# Graded lab: Implement DQN for LunarLander

This lab is a modified verstion of a notebookfrom the Deep RL Course on HuggingFace.

In this notebook, you'll train your **Deep Q-Network (DQN) agent** to play an Atari game. Your agent controls a spaceship, the Lunar Lander, to learn how to **land correctly on the Moon**.
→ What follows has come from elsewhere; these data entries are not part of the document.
(** The first [iterations] iterations of the task. *)
Fixpoint vfd_cmd_task (iterations : nat) (m : Machine) : option Machine :=
  match iterations with
  | O => Some m
  | S n =>
      match vfd_cmd_iter m with
      | None => None
      | Some m' => vfd_cmd_task n m'
      end
  end.

End Executor.

(** ** Vocabulary for the statements about the task *)

(** The link never produces a response that passes the response test,
    whatever length is expected. *)
Definition never_valid (link : nat -> Z * list Z) : Prop :=
  forall n rx_len, response_ok rx_len (fst (link n)) (snd (link n)) = false.

(** Whether the [i]-th read from now passes the response test for the
    command in [next_cmd]. *)
Definition response_at (link : nat -> Z * list Z) (m : Machine) (i : nat) : bool :=
  response_ok (rx_length (next_cmd m))
              (fst (link (uart_reads m + i)%nat)) (snd (link (uart_reads m + i)%nat)).

(** What one unanswered attempt at sending [c] leaves in the trace. *)
Definition attempt_events (c : ModbusCommand) : list Event :=
  [UartFlush; UartWrite (tx_bytes c); TaskDelay VFD_RS485_POLL_RATE].

(** A step that leaves the fault flag, the device, the link position and
    the trace as they were. *)
Definition quiet_step (m m' : Machine) : Prop :=
  unresponsive m' = unresponsive m
  /\ vfd m' = vfd m
  /\ uart_reads m' = uart_reads m
  /\ trace m' = trace m.

(** The state after one unanswered attempt. *)
Definition after_failed_attempt (m : Machine) : Machine :=
  mkMachine (sys m) (settings m) (vfd m) (vfd_cmd_queue m) (unresponsive m) (pollidx m)
            (next_cmd m) (S (uart_reads m)) (trace m ++ attempt_events (next_cmd m)).

(** ** Concrete drives and machine states used in the examples *)

Module Bench.

Definition consts : VFDConstants :=
  {| MAX_RETRIES := 3; VFD_RS485_MAX_MSG_SIZE := 16 |}.

(** Fill a command: keep [msg[0]], write the payload after it. *)
Definition fill (c : ModbusCommand) (tx rx : Z) (payload : list Z) : ModbusCommand :=
  mkCmd (critical c) tx rx
        (buf_get (msg c) 0 :: payload ++ repeat 0 (15 - length payload)).

Definition direction_code (mode : SpindleState) : Z :=
  match mode with Cw => 1 | Ccw => 2 | Disable => 6 end.

(** The reply to the capability request carries the maximum rpm in bytes
    4 and 5; any other function code is not understood. *)
Definition parse_max_rpm : response_parser :=
  fun rx v =>
    if buf_get rx 1 =? 0x03
    then (true, vfd_set_rpm_limits v (_min_rpm v) (buf_get rx 4 * 256 + buf_get rx 5))
    else (false, v).

Definition parse_any : response_parser := fun _ v => (true, v).

(** A drive that implements every request. *)
Definition full_drive : VFDProtocol :=
  {| direction_command := fun _ mode c =>
       fill c 6 6 [0x06; 0x20; 0x00; 0x00; direction_code mode];
     set_speed_command := fun _ rpm c =>
       fill c 6 6 [0x06; 0x10; 0x00; Z.land (Z.shiftr rpm 8) 0xFF; Z.land rpm 0xFF];
     get_max_rpm := fun _ c =>
       (fill c 6 6 [0x03; 0xB0; 0x05; 0x00; 0x02], Some parse_max_rpm);
     get_current_rpm := fun _ c =>
       (fill c 6 6 [0x03; 0x70; 0x0C; 0x00; 0x02], Some parse_any);
     get_current_direction := fun _ c =>
       (fill c 6 6 [0x03; 0x30; 0x00; 0x00; 0x01], Some parse_any);
     get_status_ok := fun _ c =>
       (fill c 6 6 [0x03; 0x30; 0x01; 0x00; 0x01], Some parse_any) |}.

(** A drive that implements the two commands and no request at all. *)
Definition bare_drive : VFDProtocol :=
  {| direction_command := @direction_command full_drive;
     set_speed_command := @set_speed_command full_drive;
     get_max_rpm := fun _ c => (c, None);
     get_current_rpm := fun _ c => (c, None);
     get_current_direction := fun _ c => (c, None);
     get_status_ok := fun _ c => (c, None) |}.

Definition sys0 : system_t :=
  {| abort := false; state := Idle; spindle_speed := 0;
     spindle_speed_ovr := 100; report_ovr_counter := 5 |}.

Definition settings0 : Settings :=
  {| laser_mode := false; rpm_min := 100; rpm_max := 1000;
     spindle_delay_spindown := 2; spindle_delay_spinup := 3 |}.

(** An initialized, stopped spindle with limits 100..1000. *)
Definition vfd0 : VFD :=
  {| vfd_ok := true; _task_running := true;
     _txd_pin := 17; _rxd_pin := 4; _rts_pin := 16;
     _min_rpm := 100; _max_rpm := 1000; _current_rpm := 0;
     _current_state := Disable; is_reversable := true; use_delays := true |}.

(** The object before any successful [init]. *)
Definition vfd_off : VFD :=
  {| vfd_ok := false; _task_running := false;
     _txd_pin := 0; _rxd_pin := 0; _rts_pin := 0;
     _min_rpm := 0; _max_rpm := 0; _current_rpm := 0;
     _current_state := Disable; is_reversable := false; use_delays := false |}.

Definition machine (v : VFD) (q : list ModbusCommand) (idx : Z) : Machine :=
  {| sys := sys0; settings := settings0; vfd := v; vfd_cmd_queue := q;
     unresponsive := false; pollidx := idx;
     next_cmd := @blank_cmd consts; uart_reads := 0; trace := [] |}.

(** A spindle turning clockwise at 500 rpm. *)
Definition vfd_running : VFD := vfd_set_current_state (vfd_set_current_rpm vfd0 500) Cw.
*All your answers should be written in this notebook. You shouldn’t need to write or modify any other files. The parts of code that need to be changed as labelled as TODOs in the comments. You should execute every block of code to not miss any dependency.*

### The environment

We will use the [LunarLander-v2](https://gymnasium.farama.org/environments/box2d/lunar_lander/) environment from Gymnasium. This environment is a classic rocket trajectory optimization problem. According to Pontryagin’s maximum principle, it is optimal to fire the engine at full throttle or turn it off. This is the reason why this environment has discrete actions: engine on or off.

In [None]:
%%html
<video controls autoplay><source src="https://huggingface.co/sb3/ppo-LunarLander-v2/resolve/main/replay.mp4" type="video/mp4"></video>

### Note on HuggingFace

You can easily find the HuggingFace original notebook which uses the [Stable-Baselines3](https://stable-baselines3.readthedocs.io/en/master/). This library provides a set of reliable implementations of reinforcement learning algorithms in PyTorch.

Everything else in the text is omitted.